Sensing an opportunity, Fluxion goes all-in on electric autos
With one Small Business Innovation Research (SBIR) grant in hand and a lucrative vertical market within reach, Fluxion Technology is gearing up to revolutionize consumer energy usage – starting with your car.
Founded in 2017 by Dr Y. Soobrayen and Stony Brook University Associate Professor Alexander Orlov, Fluxion is dedicated to the development of next-generation heat-flux sensors – super-sensitive detectors designed to spot abnormalities in all kinds of systems where energy is transferred: electronic, biological or otherwise.
The sensors are “diagnostic devices in the most general terms,” according to Dr. Orlov, who likens Fluxion’s flagship technology to a unique detection of fever – a first line of detection attuned to internal trouble.
“If a battery is running efficiently, it’s not generating a lot of heat,” he says. “It does the useful work, it moves electrons, it charges the devices.”
“But when the battery starts going wrong, it’s like the human body – it catches a fever,” Dr. Orlov adds. “That’s an indication there’s something wrong.”
This battery diagnostic tool is complementary to many battery related activities at the Advanced Energy Research and Technology Center (AERTC). Fluxion’s $225,000 SBIR grant, awarded in June 2019, targeted automotive batteries specifically, and after one year of focused research and development, Dr. Orlov is excited about the possibilities presented by the burgeoning electric-vehicle industry.
“We found that the market for electric vehicles is enormous – and it’s growing fast,” he notes. “There are many applications for these sensors related to batteries, but especially for a product that tells you when it’s time to change your electric car’s battery, or the battery is approaching a catastrophic event and might catch fire.”
Especially promising for Fluxion: The microelectronic sensors can be easily manufactured on a large scale, putting mass-production models like automobiles – and virtually all other energy-system applications – in play.
“Right now, we are demonstrating various applications of this technology,” Dr.

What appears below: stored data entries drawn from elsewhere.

Record NodeAddress := mkAddr { Type_ : NodeAddressType; Address : string }.

(** [v1.Node] as the tests build it; [NodeLabels] may be the nil map. *)
Record Node := mkNode {
  Name : string;
  NodeLabels : option (gmap string string);
  Annotations : gmap string string;
  Addresses : list NodeAddress
}.

(** Modelled from the spec: the reserved annotation keys of section 6,
    whose declarations are not under src/. *)
Class Reserved := {
  controllerAnnotationKey : string;
  controllerAnnotationValue : string;
  ttlAnnotationKey : string
}.

(** Modelled from the spec: the template engine behind section 4.4 (Go's
    [text/template]): parsing may fail, expansion over the identity
    fields Name and Namespace is a pure total function. *)
Class TemplateEngine := {
  Template : Type;
  parseTemplate : string -> option Template;
  execTemplate : Template -> string -> string -> string
}.

(** Modelled from the spec: the predicate language of section 4.3, in
    the parsed form section 9 asks for; a selector is the conjunction of
    its requirements and the empty selector matches everything.  The
    concrete syntax of filter expressions is not specified and not
    modelled. *)
Inductive Requirement :=
| Equals (key value : string)
| InSet (key : string) (values : list string)
| Exists (key : string).

Definition Selector := list Requirement.

Definition holds (m : gmap string string) (r : Requirement) : bool :=
  match r with
  | Equals k v => bool_decide (m !! k = Some v)
  | InSet k vs => match m !! k with
                  | Some v => bool_decide (v ∈ vs)
                  | None => false
                  end
  | Exists k => bool_decide (is_Some (m !! k))
  end.

Definition Matches (sel : Selector) (m : gmap string string) : bool :=
  forallb (holds m) sel.

(** Modelled from the spec: the error taxonomy of section 7. *)
Inductive Error {Upstream : Type} :=
| ConfigurationError (template : string)
| AddressUnavailableError (node : string)
| UpstreamError (e : Upstream).
Arguments Error : clear implicits.

Section Producer.
Context {reserved : Reserved} {engine : TemplateEngine} {Upstream : Type}.

Record nodeSource := mkNodeSource {
  annotationFilter : Selector;
  fqdnTemplate : option Template;
  labelSelector : Selector
}.

(** Modelled from the spec: the node-producer constructor of section 6;
    "if a name template was configured" is read as a non-empty
    template string. *)
Definition NewNodeSource (annotationFilter : Selector) (fqdnTemplate : string)
  (labelSelector : Selector) : Error Upstream + nodeSource :=
  if bool_decide (fqdnTemplate = EmptyString) then
    inr (mkNodeSource annotationFilter None labelSelector)
  else
    match parseTemplate fqdnTemplate with
    | Some t => inr (mkNodeSource annotationFilter (Some t) labelSelector)
    | None => inl (ConfigurationError fqdnTemplate)
    end.

(** Modelled from the spec: step 1 of section 4.2. *)
Definition owned (node : Node) : bool :=
  match Annotations node !! controllerAnnotationKey with
  | Some v => bool_decide (v = controllerAnnotationValue)
  | None => true
  end.

(** Modelled from the spec: step 5 of section 4.2. *)
Definition addressesOfType (t : NodeAddressType) (addrs : list NodeAddress)
  : list string :=
  Address <$> filter (fun a => Type_ a = t) addrs.

Definition nodeAddresses (node : Node) : option (list string) :=
  let external := addressesOfType NodeExternalIP (Addresses node) in
  if (0 <? length external)%nat then Some external
  else
    let internal := addressesOfType NodeInternalIP (Addresses node) in
    if (0 <? length internal)%nat then Some internal else None.

(** Modelled from the spec: step 6 of section 4.2; a non-negative
    integer is a non-empty string of decimal digits. *)
Fixpoint parseDigits (s : string) (acc : Z) : option Z :=
  match s with
  | EmptyString => Some acc
  | String c s' =>
      if Net.between "0" "9" c then
        parseDigits s' (acc * 10 + (Net.byte_val c - Net.byte_val "0"))%Z
      else None
  end.

Definition parseNonNegative (s : string) : option Z :=
  match s with
  | EmptyString => None
  | _ => parseDigits s 0
  end.

Definition getTTLFromAnnotations (annotations : gmap string string) : TTL :=
  match annotations !! ttlAnnotationKey with
  | Some v => match parseNonNegative v with
              | Some n => mkTTL n true
              | None => ttl_unconfigured
              end
  | None => ttl_unconfigured
  end.

(** Modelled from the spec: the per-node algorithm of section 4.2, its
    seven steps in order.  [inr None] skips the node, [inl] fails the
    call. *)
Definition nodeEndpoint (ns : nodeSource) (node : Node)
  : Error Upstream + option Endpoint :=
  if negb (owned node) then inr None
  else if negb (Matches (annotationFilter ns) (Annotations node)) then inr None
  else if negb (Matches (labelSelector ns) (default ∅ (NodeLabels node))) then inr None
  else
    let name := match fqdnTemplate ns with
                | Some t => execTemplate t (Name node) EmptyString
                | None => Name node
                end in
    match nodeAddresses node with
    | None => inl (AddressUnavailableError (Name node))
    | Some targets =>
        let ttl := getTTLFromAnnotations (Annotations node) in
        inr (Some {| DNSName := name; Targets := targets; RecordType := "A";
                     RecordTTL := ttl;
                     Labels := default ∅ (NodeLabels node) |})
    end.

(** The node is not skipped by steps 1 to 3. *)
Definition processed (ns : nodeSource) (node : Node) : bool :=
  owned node
  && Matches (annotationFilter ns) (Annotations node)
  && Matches (labelSelector ns) (default ∅ (NodeLabels node)).

Fixpoint endpointsOfNodes (ns : nodeSource) (nodes : list Node)
  : Error Upstream + list Endpoint :=
  match nodes with
  | [] => inr []
  | node :: rest =>
      match nodeEndpoint ns node with
      | inl err => inl err
      | inr ep =>
          match endpointsOfNodes ns rest with
          | inl err => inl err
          | inr eps => inr (option_list ep ++ eps)
          end
      end
  end.

(** Modelled from the spec: [Endpoints] of the producer on the outcome
    of the read of the external node cache. *)
Definition nodeSource_Endpoints (ns : nodeSource) (listing : Upstream + list Node)
  : Error Upstream + list Endpoint :=
  match listing with
  | inl e => inl (UpstreamError e)
  | inr nodes => endpointsOfNodes ns nodes
  end.

(** The producer as a [Source]: the world holds the outcome the cache
    read has at call time and the registration list of section 9. *)
Context {Ctx Handler : Type}.

Record NodeWorld := mkWorld {
  cache : Upstream + list Node;
  registrations : list Handler
}.

Fixpoint new_all (eps : list Endpoint)
  : M NodeWorld (list loc) :=
  match eps with
  | [] => ret []
  | e :: rest =>
      bind (new e) (fun p => bind (new_all rest) (fun ps => ret (p :: ps)))
  end.

Definition nodeSource_asSource (ns : nodeSource)
  : Source Ctx Handler (Error Upstream) NodeWorld :=
  {| Endpoints := fun _ st =>
       match nodeSource_Endpoints ns (cache (world st)) with
       | inl err => Some (([], Some err), st)
       | inr eps => bind (new_all eps) (fun ps => ret (ps, None)) st
       end;
     AddEventHandler := fun _ f st =>
       Some (tt, mkState (heap st)
                   (mkWorld (cache (world st)) (registrations (world st) ++ [f]))) |}.

End Producer.

Arguments nodeSource {_}.
Arguments NodeWorld : clear implicits.

(** The field-substitution fragment of the template language: literal
    text and the actions [{{.Name}}] and [{{.Namespace}}]; any other
    [{{] is rejected.  It instantiates the engine for the templates the
    tests use. *)
Inductive Segment := Text (c : ascii) | FieldName | FieldNamespace.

Orlov says. “And we are exploring ideas in many industries – (monitoring) materials in a nuclear reactor, for instance, or placing sensors on windows to optimize energy efficiency inside buildings.
“There are many applications.”
After completing its SBIR Phase I research in 2020 – at the height of the pandemic – Fluxion is also considering applying for a Phase II SBIR grant. That would keep the early-stage tech firm squarely on the automotive-battery path, which is not a bad place to be, according to Dr. Orlov.
“The automotive applications are quite promising,” he says. “In the new cars like Tesla and others, you have a battery-management system which is trying to optimize charging and discharging of the battery, and also trying to impose cooling – a sensor that would tell the system the battery is not running at maximum capacity can be very beneficial.”
Whichever path it blazes next, Fluxion will continue to rely on the Advanced Energy Center’s technological prowess, and the AERTC leadership’s guiding hand.
“The Advanced Energy was very supportive of our funding application,” Dr. Orlov says. “Without their letter of support, we would not be able to get this funding.”
Especially critical, he adds, was the stature of the AERTC itself: not only its technological resources, which are important, but its multitude of innovative tenants and “close relationship with a major research institution.”
“Every startup starts in the garage or the basement,” Dr. Orlov notes. “Funding agencies want to see a support infrastructure that can help the company deliver what it promises.
“Being in the Advanced Energy Center, we can utilize the expertise of other tenants who work in these areas, and we have access to all the research facilities,” he adds. “And being physically in this location is critical for funding agencies, who see us as something more than an eclectic group with no resources.”